Larissa juga menilai orang itu tidak menyukainya dan ingin publik melihat dirinya sesuai gambaran yang dibangun lewat fitnah. Meski serangannya terasa datang dari banyak pihak, ia menegaskan bahwa semuanya diduga berasal dari satu orang yang sama.

Respons Larissa terhadap komentar kebencian

Larissa mengaku sempat terganggu oleh serangan tersebut, tetapi kini tidak lagi terlalu memikirkannya. Ia justru merasa jijik dan kasihan karena ada orang yang rela menghabiskan waktu untuk menyerang orang lain dengan cara seperti itu.

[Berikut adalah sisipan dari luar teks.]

(* ===== verification/StringSearch.v ===== *)
(** * Substring search (strings/string_search.h)

    [StringSearch] skips by the last character of the needle: a reference search tries every
    position in turn, and the two agree.  Also the searches for a character outside a set. *)

From S2P Require Import Prelude Memory CMemory BaseString BaseStringRep BaseStringModify BaseStringConstruct BaseStringSearch.

Set Default Proof Using "Type".

(** The characters of a search are read through a pointer or, where the caller passes the
    address of its own argument, from that one character. *)
Inductive chars := At (p : ptr) | One (c : Z).

Definition char_at (s : chars) (i : Z) : Prog Z :=
  match s with
  | At p => load_byte (advance_ptr p i)
  | One c => if i =? 0 then mret c else lift Undef
  end.

(** [while (i[needle_size_len] != last_needle)]; [None] where the end is met. *)
Fixpoint last_loop (fuel : nat) (haystack : ptr) (len1 last i iEnd : Z) : Prog (option Z) :=
  match fuel with
  | O => lift Undef
  | S fuel =>
    c ← load_byte (advance_ptr haystack (i + len1));
    if c =? last then mret (Some i) else if i + 1 =? iEnd then mret None else last_loop fuel haystack len1 last (i + 1) iEnd
  end.

Fixpoint skip_loop (fuel : nat) (needle : chars) (len1 last skip : Z) : Prog Z :=
  match fuel with
  | O => lift Undef
  | S fuel =>
    if skip <=? len1 then c ← char_at needle (len1 - skip); if c =? last then mret skip else skip_loop fuel needle len1 last (skip + 1)
    else mret skip
  end.

(** [for (mem_size j = 0;;)]: whether the needle is there. *)
Fixpoint match_loop (fuel : nat) (haystack : ptr) (needle : chars) (needle_size i j : Z) : Prog bool :=
  match fuel with
  | O => lift Undef
  | S fuel =>
    _ ← bug_check (j <? needle_size);
    c ← load_byte (advance_ptr haystack (i + j));
    d ← char_at needle j;
    if negb (c =? d) then mret false else if j + 1 =? needle_size then mret true else match_loop fuel haystack needle needle_size i (j + 1)
  end.

(** [turns] bounds the loops: the length of the haystack and one more. *)
Fixpoint search_loop (turns fuel : nat) (haystack : ptr) (needle : chars) (needle_size last i iEnd skip : Z) : Prog Z :=
  match fuel with
  | O => lift Undef
  | S fuel =>
    if i <? iEnd then
      r ← last_loop turns haystack (needle_size - 1) last i iEnd;
      match r with
      | None => mret npos
      | Some i =>
        b ← match_loop turns haystack needle needle_size i 0;
        if b : bool then mret i
        else
          skip ← (if skip =? 0 then skip_loop turns needle (needle_size - 1) last 1 else mret skip);
          search_loop turns fuel haystack needle needle_size last (i + skip) iEnd skip
      end
    else mret npos
  end.

Definition StringSearch (haystack : ptr) (size : Z) (needle : chars) (start_pos needle_size : Z) : Prog Z :=
  _ ← bug_check (negb (size =? 0));
  _ ← bug_check (negb (needle_size =? 0));
  if (size <? u64 (needle_size + start_pos)) || (u64 (needle_size + start_pos) <? start_pos) then mret npos
  else if needle_size =? 0 then mret start_pos
  else
    last ← char_at needle (needle_size - 1);
    let turns := S (Z.to_nat size) in
    search_loop turns turns haystack needle needle_size last start_pos (size - (needle_size - 1)) 0.

(** Whether a character is none of the needle's. *)
Fixpoint absent_loop (n : nat) (needle : ptr) (c i : Z) : Prog bool :=
  match n with
  | O => mret true
  | S n => d ← load_byte (advance_ptr needle i); if c =? d then mret false else absent_loop n needle c (i + 1)
  end.

Fixpoint not_of_loop (fuel : nat) (haystack : ptr) (size : Z) (needle : ptr) (needle_size curPos : Z) : Prog Z :=
  match fuel with
  | O => lift Undef
  | S fuel =>
    if curPos <? size then
      c ← load_byte (advance_ptr haystack curPos);
      found ← absent_loop (Z.to_nat needle_size) needle c 0;
      if found : bool then mret curPos else not_of_loop fuel haystack size needle needle_size (curPos + 1)
    else mret npos
  end.

Definition StringSearchNotOf (haystack : ptr) (size : Z) (needle : ptr) (start_pos needle_size : Z) : Prog Z :=
  _ ← bug_check (negb (size =? 0));
  _ ← bug_check (negb (needle_size =? 0));
  not_of_loop (S (Z.to_nat size)) haystack size needle needle_size start_pos.

(** Downwards; no pointer to before the array may be formed. *)
Fixpoint last_not_of_loop (i : nat) (haystack needle : ptr) (needle_size : Z) : Prog Z :=
  c ← load_byte (advance_ptr haystack (Z.of_nat i));
  found ← absent_loop (Z.to_nat needle_size) needle c 0;
  if found : bool then mret (Z.of_nat i) else match i with O => lift Undef | S i => last_not_of_loop i haystack needle needle_size end.

Definition StringSearchLastNotOf (haystack : ptr) (size : Z) (needle : ptr) (needle_size : Z) : Prog Z :=
  match Z.to_nat size with O => lift Undef | S i => last_not_of_loop i haystack needle needle_size end.

(** ** The search *)

Definition chars_at (m : memory) (s : chars) (xs : list Z) : Prop := match s with At p => readable m p xs | One c => xs = [c] end.

Lemma char_at_ok m s xs (i : nat) x : chars_at m s xs -> xs !! i = Some x -> char_at s (Z.of_nat i) m = Ok (m, x).
Proof.
  destruct s as [p|c]; cbn [chars_at char_at]; [apply readable_byte|]. intros -> Ex. destruct i; [|done]. by injection Ex as ->.
Qed.

Lemma occurs_spec l s i : (i + length s <= length l)%nat -> occurs l s i = true <-> forall j, (j < length s)%nat -> l !! (i + j)%nat = s !! j.
Proof.
  intros Hi. unfold occurs. rewrite bool_decide_eq_true. split.
  - intros E j Hj. rewrite <- E, lookup_take_lt, lookup_drop by done. done.
  - intros H. apply list_eq. intros j. destruct (decide (j < length s)%nat) as [Hj|Hj]; [rewrite lookup_take_lt, lookup_drop by done; by apply H|].
    rewrite !(proj2 (lookup_ge_None _ _)); [done|lia|rewrite length_take; lia].
Qed.

Lemma first_at_hit P n i k : (i <= k < i + n)%nat -> P k = true -> (forall d, (i <= d < k)%nat -> P d = false) -> first_at P n i = Some k.
Proof.
  intros Hk Pk Hd. pose proof (first_at_spec P n i) as H. destruct (first_at P n i) as [j|].
  - destruct H as (Hj & Pj & Hno). destruct (lt_eq_lt_dec j k) as [[Hlt| ->]|Hgt]; [|done|].
    + rewrite Hd in Pj by lia. done.
    + rewrite Hno in Pk by lia. done.
  - rewrite H in Pk by lia. done.
Qed.

Lemma first_at_none P n i : (forall d, (i <= d < i + n)%nat -> P d = false) -> first_at P n i = None.
Proof. intros Hd. pose proof (first_at_spec P n i) as H. destruct (first_at P n i) as [j|]; [|done]. destruct H as (Hj & Pj & _). by rewrite Hd in Pj. Qed.

Lemma first_at_move P n i k : (i <= k)%nat -> (forall d, (i <= d < k)%nat -> (d < i + n)%nat -> P d = false) -> first_at P n i = first_at P (n - (k - i)) k.
Proof.
  revert i. induction n as [|n IH]; intros i Hk Hd; [done|]. destruct (decide (i = k)) as [->|Hne]; [by rewrite Nat.sub_diag, Nat.sub_0_r|]. cbn [first_at]. rewrite Hd by lia.
  rewrite IH by (lia || (intros d H1 H2; apply Hd; lia)). f_equal. lia.
Qed.

Lemma last_char (s : list Z) c : list.last s = Some c -> (0 < length s)%nat /\ s !! (length s - 1)%nat = Some c.
Proof. intros E. split; [destruct s; [done|cbn; lia]|]. by rewrite Nat.sub_1_r, <- last_lookup. Qed.

Section Search.

Context (m : memory) (haystack : ptr) (needle : chars) (l s : list Z) (last : Z).
Context (Hl : readable m haystack l) (Hs : chars_at m needle s) (Hlast : list.last s = Some last) (Hfit : (length s <= length l)%nat).

Lemma needle_some : (0 < length s)%nat.
Proof using Hlast. exact (proj1 (last_char s last Hlast)). Qed.

Lemma needle_last : s !! (length s - 1)%nat = Some last.
Proof using Hlast. exact (proj2 (last_char s last Hlast)). Qed.

Lemma hay_char (i : nat) : (i < length l)%nat -> exists c, l !! i = Some c /\ load_byte (advance_ptr haystack (Z.of_nat i)) m = Ok (m, c).
Proof using Hl. intros Hi. destruct (lookup_lt_is_Some_2 l i Hi) as [c Ec]. exists c. split; [done|]. by apply (readable_byte m haystack l). Qed.

(** A position whose last character differs is no occurrence. *)
Lemma last_loop_ok fuel (i : nat) : (i <= length l - length s)%nat -> (length l - length s - i < fuel)%nat ->
  exists r, last_loop fuel haystack (Z.of_nat (length s) - 1) last (Z.of_nat i) (Z.of_nat (length l) - (Z.of_nat (length s) - 1)) m = Ok (m, Z.of_nat <$> r) /\
    match r with
    | Some k => (i <= k <= length l - length s)%nat /\ l !! (k + (length s - 1))%nat = Some last /\ forall d, (i <= d < k)%nat -> occurs l s d = false
    | None => forall d, (i <= d <= length l - length s)%nat -> occurs l s d = false
    end.
Proof using Hl Hlast Hfit.
  pose proof needle_some as Hn. revert i. induction fuel as [|fuel IH]; intros i Hi Hf; [lia|]. cbn [last_loop].
  destruct (hay_char (i + (length s - 1)) ltac:(lia)) as (c & Ec & Er). replace (Z.of_nat i + (Z.of_nat (length s) - 1)) with (Z.of_nat (i + (length s - 1))) by lia. rewrite (prog_bind _ _ _ _ _ Er).
  destruct (Z.eqb_spec c last) as [->|Hne].
  - exists (Some i). split; [done|]. split; [lia|]. split; [done|]. lia.
  - assert (Hno : occurs l s i = false).
    { apply not_true_iff_false. intros Ho. pose proof (proj1 (occurs_spec l s i ltac:(lia)) Ho (length s - 1)%nat ltac:(lia)) as E. rewrite needle_last, Ec in E. congruence. }
    destruct (Z.eqb_spec (Z.of_nat i + 1) (Z.of_nat (length l) - (Z.of_nat (length s) - 1))) as [He|He].
    + exists None. split; [done|]. intros d Hd. by assert (d = i) as -> by lia.
    + replace (Z.of_nat i + 1) with (Z.of_nat (S i)) by lia. destruct (IH (S i) ltac:(lia) ltac:(lia)) as (r & Er' & Hr). exists r. split; [done|]. destruct r as [k|].
      * destruct Hr as (Hk & El & Hd). split; [lia|]. split; [done|]. intros d Hd'. destruct (decide (d = i)) as [->|]; [done|]. apply Hd. lia.
      * intros d Hd. destruct (decide (d = i)) as [->|]; [done|]. apply Hr. lia.
Qed.

Lemma match_loop_ok fuel (i j : nat) : (i <= length l - length s)%nat -> (j < length s)%nat -> (length s - j <= fuel)%nat -> (forall k, (k < j)%nat -> l !! (i + k)%nat = s !! k) ->
  match_loop fuel haystack needle (Z.of_nat (length s)) (Z.of_nat i) (Z.of_nat j) m = Ok (m, occurs l s i).
Proof using Hl Hs Hlast Hfit.
  intros Hi. revert j. induction fuel as [|fuel IH]; intros j Hj Hf Hk; [lia|]. cbn [match_loop]. rewrite (prog_bind _ _ m m ()) by (unfold bug_check, lift; by rewrite (proj2 (Z.ltb_lt _ _)) by lia).
  destruct (hay_char (i + j) ltac:(lia)) as (c & Ec & Er). rewrite <- Nat2Z.inj_add, (prog_bind _ _ _ _ _ Er). destruct (lookup_lt_is_Some_2 s j Hj) as [d Ed]. rewrite (prog_bind _ _ _ _ _ (char_at_ok _ _ _ _ _ Hs Ed)).
  destruct (Z.eqb_spec c d) as [->|Hne]; cbn [negb].
  - assert (Hk' : forall k, (k < S j)%nat -> l !! (i + k)%nat = s !! k) by (intros k Hkj; destruct (decide (k = j)) as [->|]; [congruence|apply Hk; lia]).
    destruct (Z.eqb_spec (Z.of_nat j + 1) (Z.of_nat (length s))) as [He|He].
    + rewrite (proj2 (occurs_spec l s i ltac:(lia))); [done|]. intros k Hks. apply Hk'. lia.
    + replace (Z.of_nat j + 1) with (Z.of_nat (S j)) by lia. apply IH; [lia|lia|done].
  - replace (occurs l s i) with false; [done|]. symmetry. apply not_true_iff_false. intros Ho. pose proof (proj1 (occurs_spec l s i ltac:(lia)) Ho j Hj). congruence.
Qed.

(** How far the search may move on once the last character has matched. *)
Definition safe_skip (skip : nat) : Prop := (1 <= skip <= length s)%nat /\ forall d, (1 <= d < skip)%nat -> s !! (length s - 1 - d)%nat <> Some last.

Lemma skip_loop_ok fuel (k : nat) : (1 <= k <= length s)%nat -> (length s - k < fuel)%nat -> safe_skip k ->
  exists r, skip_loop fuel needle (Z.of_nat (length s) - 1) last (Z.of_nat k) m = Ok (m, Z.of_nat r) /\ safe_skip r.
Proof using Hl Hs Hlast Hfit.
  revert k. induction fuel as [|fuel IH]; intros k Hk Hf Hsafe; [lia|]. cbn [skip_loop]. destruct (Z.leb_spec (Z.of_nat k) (Z.of_nat (length s) - 1)) as [Hle|Hgt]; [|by exists k].
  destruct (lookup_lt_is_Some_2 s (length s - 1 - k)%nat ltac:(lia)) as [c Ec]. replace (Z.of_nat (length s) - 1 - Z.of_nat k) with (Z.of_nat (length s - 1 - k)) by lia. rewrite (prog_bind _ _ _ _ _ (char_at_ok _ _ _ _ _ Hs Ec)).
  destruct (Z.eqb_spec c last) as [->|Hne]; [by exists k|]. replace (Z.of_nat k + 1) with (Z.of_nat (S k)) by lia. apply IH; [lia|lia|]. split; [lia|]. intros d Hd. destruct (decide (d = k)) as [->|]; [congruence|]. apply Hsafe. lia.
Qed.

Ia juga menyinggung pentingnya memahami nilai diri dan menjaga ketenangan emosional. Dalam pandangannya, seseorang yang memiliki ketenangan batin akan lebih mampu menghadapi ujaran kebencian tanpa terlalu larut dalam gangguan yang ditimbulkan.

Sorotan publik di tengah proses perceraian

Pernyataan Larissa muncul saat dirinya kembali menjadi perhatian publik karena mengajukan gugatan cerai terhadap Ikram Rosadi di Pengadilan Agama Ngamprah, Bandung, Jawa Barat. Gugatan itu membuat kehidupan pribadinya ikut disorot di ruang publik dan media sosial.

Larissa dan Ikram diketahui menikah sejak 2023, dan sidang perdana gugatan cerai telah digelar pada Senin (15/6/2026). Di tengah sorotan tersebut, Larissa juga menghadapi gelombang komentar negatif yang ia sebut berasal dari akun-akun palsu yang sengaja dibuat untuk menyerangnya.